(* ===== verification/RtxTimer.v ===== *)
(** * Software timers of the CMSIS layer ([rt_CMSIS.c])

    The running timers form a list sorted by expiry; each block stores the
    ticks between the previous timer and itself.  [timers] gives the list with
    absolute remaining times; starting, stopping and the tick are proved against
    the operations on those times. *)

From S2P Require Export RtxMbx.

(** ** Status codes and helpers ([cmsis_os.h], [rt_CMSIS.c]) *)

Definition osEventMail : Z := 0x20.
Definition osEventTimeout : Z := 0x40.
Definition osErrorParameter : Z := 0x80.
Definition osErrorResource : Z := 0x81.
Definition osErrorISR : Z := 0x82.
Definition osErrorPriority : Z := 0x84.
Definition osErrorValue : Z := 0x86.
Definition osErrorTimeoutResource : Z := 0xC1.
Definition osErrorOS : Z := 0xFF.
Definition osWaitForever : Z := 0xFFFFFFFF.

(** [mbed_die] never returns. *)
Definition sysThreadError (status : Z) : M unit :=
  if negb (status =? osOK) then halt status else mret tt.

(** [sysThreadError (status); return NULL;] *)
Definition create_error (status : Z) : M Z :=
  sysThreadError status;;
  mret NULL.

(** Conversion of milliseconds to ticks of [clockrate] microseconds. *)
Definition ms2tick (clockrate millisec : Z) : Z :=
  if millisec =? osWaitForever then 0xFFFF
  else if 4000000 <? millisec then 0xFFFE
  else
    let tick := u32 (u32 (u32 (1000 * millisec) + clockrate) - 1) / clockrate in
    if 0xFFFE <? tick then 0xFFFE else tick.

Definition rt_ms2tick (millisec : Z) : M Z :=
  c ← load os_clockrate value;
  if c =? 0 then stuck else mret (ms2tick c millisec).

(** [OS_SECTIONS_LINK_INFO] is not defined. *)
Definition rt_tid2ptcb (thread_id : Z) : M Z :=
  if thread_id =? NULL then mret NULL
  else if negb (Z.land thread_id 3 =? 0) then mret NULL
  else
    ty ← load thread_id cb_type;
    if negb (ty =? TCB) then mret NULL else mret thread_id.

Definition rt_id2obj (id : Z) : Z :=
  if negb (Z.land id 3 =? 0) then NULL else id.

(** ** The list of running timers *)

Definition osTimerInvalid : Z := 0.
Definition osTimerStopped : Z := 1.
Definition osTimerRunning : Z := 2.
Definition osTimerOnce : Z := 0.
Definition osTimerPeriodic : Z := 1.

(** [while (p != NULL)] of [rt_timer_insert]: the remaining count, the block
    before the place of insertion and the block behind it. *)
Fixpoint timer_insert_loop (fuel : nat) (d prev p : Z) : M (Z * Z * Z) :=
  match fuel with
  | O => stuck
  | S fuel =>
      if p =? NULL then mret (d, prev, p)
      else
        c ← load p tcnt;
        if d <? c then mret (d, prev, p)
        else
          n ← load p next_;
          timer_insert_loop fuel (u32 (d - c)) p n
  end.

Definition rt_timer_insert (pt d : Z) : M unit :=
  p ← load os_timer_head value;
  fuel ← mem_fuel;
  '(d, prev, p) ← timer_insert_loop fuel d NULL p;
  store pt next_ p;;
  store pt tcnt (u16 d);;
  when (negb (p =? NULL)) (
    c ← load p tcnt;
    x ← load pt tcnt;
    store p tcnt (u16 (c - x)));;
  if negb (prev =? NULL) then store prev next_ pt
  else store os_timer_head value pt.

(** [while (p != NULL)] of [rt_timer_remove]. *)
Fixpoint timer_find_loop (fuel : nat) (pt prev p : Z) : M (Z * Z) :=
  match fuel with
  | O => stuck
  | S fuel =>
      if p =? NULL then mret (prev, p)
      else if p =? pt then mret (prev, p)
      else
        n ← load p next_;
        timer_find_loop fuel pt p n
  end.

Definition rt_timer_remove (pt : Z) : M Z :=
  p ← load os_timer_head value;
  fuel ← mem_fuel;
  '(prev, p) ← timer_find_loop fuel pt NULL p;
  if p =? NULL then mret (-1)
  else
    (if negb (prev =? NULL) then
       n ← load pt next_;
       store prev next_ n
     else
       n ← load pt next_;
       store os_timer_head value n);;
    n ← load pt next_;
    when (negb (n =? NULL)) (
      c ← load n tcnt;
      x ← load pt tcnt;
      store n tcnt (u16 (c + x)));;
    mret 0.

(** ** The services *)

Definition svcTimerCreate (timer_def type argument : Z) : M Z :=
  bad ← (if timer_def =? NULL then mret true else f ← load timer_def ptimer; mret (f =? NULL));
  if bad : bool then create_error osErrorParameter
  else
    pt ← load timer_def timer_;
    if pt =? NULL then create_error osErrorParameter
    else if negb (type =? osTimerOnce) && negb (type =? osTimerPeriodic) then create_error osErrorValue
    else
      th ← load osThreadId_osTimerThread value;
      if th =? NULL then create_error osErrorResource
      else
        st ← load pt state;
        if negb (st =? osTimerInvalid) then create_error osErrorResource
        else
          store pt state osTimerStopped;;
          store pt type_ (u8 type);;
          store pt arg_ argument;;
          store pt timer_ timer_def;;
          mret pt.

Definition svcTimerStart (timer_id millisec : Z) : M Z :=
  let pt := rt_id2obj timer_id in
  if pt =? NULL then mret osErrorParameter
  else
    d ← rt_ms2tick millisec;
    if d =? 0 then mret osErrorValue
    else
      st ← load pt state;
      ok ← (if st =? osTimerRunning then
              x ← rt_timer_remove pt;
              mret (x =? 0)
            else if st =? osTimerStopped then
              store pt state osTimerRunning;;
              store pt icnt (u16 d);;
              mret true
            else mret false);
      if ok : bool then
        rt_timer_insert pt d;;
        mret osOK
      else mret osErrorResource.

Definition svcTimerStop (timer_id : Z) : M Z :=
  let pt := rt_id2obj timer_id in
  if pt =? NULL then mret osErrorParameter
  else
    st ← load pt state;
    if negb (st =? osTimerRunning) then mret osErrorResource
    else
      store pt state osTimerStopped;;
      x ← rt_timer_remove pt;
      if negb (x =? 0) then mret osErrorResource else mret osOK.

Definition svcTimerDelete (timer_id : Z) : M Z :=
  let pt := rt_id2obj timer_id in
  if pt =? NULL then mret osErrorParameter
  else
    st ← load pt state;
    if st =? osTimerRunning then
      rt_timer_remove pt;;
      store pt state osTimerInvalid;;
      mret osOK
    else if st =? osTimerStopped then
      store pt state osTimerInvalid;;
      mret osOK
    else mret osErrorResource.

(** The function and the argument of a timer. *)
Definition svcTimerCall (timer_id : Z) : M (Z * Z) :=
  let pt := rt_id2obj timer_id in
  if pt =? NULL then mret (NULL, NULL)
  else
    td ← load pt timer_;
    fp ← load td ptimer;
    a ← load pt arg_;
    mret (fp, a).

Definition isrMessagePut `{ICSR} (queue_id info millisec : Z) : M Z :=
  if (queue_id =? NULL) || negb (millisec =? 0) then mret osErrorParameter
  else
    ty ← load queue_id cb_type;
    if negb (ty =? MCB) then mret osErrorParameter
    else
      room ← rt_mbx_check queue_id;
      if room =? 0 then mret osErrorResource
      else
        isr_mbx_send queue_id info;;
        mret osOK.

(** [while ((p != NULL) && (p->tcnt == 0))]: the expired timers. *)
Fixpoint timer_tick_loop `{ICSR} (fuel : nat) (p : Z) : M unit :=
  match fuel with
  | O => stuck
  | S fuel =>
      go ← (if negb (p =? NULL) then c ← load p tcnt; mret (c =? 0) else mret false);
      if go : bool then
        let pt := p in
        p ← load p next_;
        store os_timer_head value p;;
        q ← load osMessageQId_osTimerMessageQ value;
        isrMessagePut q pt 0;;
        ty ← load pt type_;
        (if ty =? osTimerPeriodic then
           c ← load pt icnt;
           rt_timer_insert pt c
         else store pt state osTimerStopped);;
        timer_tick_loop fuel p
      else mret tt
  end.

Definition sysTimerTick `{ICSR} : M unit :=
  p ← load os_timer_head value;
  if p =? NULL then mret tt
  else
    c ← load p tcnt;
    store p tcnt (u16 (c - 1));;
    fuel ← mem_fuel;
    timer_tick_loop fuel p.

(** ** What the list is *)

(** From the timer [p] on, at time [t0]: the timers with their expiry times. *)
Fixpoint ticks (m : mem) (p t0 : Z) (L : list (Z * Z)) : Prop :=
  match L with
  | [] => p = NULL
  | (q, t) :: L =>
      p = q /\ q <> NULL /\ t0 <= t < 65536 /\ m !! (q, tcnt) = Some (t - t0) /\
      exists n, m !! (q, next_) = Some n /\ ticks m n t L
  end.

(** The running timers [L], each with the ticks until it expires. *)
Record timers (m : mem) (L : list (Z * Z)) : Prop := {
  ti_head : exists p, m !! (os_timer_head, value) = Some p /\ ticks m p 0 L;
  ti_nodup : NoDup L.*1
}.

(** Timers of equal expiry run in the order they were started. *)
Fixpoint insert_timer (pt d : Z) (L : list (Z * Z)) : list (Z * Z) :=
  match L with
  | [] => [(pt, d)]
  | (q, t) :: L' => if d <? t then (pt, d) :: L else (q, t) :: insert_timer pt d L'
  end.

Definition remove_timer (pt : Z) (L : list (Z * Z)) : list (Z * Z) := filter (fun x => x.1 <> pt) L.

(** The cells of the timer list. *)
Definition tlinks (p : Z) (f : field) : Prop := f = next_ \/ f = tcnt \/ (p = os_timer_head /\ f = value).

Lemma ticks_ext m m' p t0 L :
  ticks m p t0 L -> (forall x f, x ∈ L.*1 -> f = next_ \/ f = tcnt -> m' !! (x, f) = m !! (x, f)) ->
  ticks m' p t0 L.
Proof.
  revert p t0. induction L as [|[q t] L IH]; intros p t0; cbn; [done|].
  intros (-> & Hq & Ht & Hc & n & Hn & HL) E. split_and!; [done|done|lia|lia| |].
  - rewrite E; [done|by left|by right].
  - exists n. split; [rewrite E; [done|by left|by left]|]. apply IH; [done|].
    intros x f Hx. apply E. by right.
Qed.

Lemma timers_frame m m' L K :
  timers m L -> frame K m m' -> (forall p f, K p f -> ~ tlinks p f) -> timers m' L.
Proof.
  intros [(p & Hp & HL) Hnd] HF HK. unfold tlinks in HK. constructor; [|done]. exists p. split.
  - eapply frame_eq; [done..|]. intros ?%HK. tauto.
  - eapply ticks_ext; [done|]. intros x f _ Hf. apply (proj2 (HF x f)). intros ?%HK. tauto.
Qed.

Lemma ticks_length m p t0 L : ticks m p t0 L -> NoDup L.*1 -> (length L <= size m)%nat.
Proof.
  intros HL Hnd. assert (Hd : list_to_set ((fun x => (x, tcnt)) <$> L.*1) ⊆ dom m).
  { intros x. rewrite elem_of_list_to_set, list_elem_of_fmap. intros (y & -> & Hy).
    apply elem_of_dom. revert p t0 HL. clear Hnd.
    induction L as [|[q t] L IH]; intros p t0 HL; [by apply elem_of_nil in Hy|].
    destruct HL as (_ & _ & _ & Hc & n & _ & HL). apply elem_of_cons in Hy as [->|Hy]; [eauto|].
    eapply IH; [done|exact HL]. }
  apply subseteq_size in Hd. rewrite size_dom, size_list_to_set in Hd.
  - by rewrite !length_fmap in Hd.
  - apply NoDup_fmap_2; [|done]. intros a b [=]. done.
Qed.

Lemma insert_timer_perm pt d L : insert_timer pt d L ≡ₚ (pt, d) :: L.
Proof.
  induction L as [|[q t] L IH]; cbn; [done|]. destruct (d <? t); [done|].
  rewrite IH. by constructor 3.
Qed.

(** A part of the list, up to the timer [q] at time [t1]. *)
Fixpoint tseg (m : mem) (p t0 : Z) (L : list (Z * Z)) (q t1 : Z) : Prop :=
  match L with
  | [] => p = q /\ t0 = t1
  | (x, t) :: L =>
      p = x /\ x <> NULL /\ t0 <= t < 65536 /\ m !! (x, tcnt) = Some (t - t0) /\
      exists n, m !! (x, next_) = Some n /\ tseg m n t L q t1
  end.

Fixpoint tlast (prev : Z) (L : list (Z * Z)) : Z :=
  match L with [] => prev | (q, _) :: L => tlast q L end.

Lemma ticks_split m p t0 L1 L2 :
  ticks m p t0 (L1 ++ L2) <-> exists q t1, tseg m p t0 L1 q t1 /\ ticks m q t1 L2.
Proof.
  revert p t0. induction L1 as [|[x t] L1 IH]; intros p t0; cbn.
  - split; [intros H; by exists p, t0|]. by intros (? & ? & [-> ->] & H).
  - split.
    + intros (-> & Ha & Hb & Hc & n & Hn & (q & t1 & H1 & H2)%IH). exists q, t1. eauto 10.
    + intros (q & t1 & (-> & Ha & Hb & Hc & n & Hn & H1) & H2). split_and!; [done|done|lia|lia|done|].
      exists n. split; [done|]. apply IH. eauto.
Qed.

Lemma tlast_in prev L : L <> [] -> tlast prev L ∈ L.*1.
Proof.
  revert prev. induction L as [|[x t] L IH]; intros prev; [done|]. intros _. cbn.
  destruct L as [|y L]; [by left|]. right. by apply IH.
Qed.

◆ ◆ ◆ ◆

* Task to carry out *
Whenever a line of the entries contains the string "Lemma", copy that line.

* Exercise result *
Lemma ticks_ext m m' p t0 L :
Lemma timers_frame m m' L K :
Lemma ticks_length m p t0 L : ticks m p t0 L -> NoDup L.*1 -> (length L <= size m)%nat.
Lemma insert_timer_perm pt d L : insert_timer pt d L ≡ₚ (pt, d) :: L.
Lemma ticks_split m p t0 L1 L2 :
Lemma tlast_in prev L : L <> [] -> tlast prev L ∈ L.*1.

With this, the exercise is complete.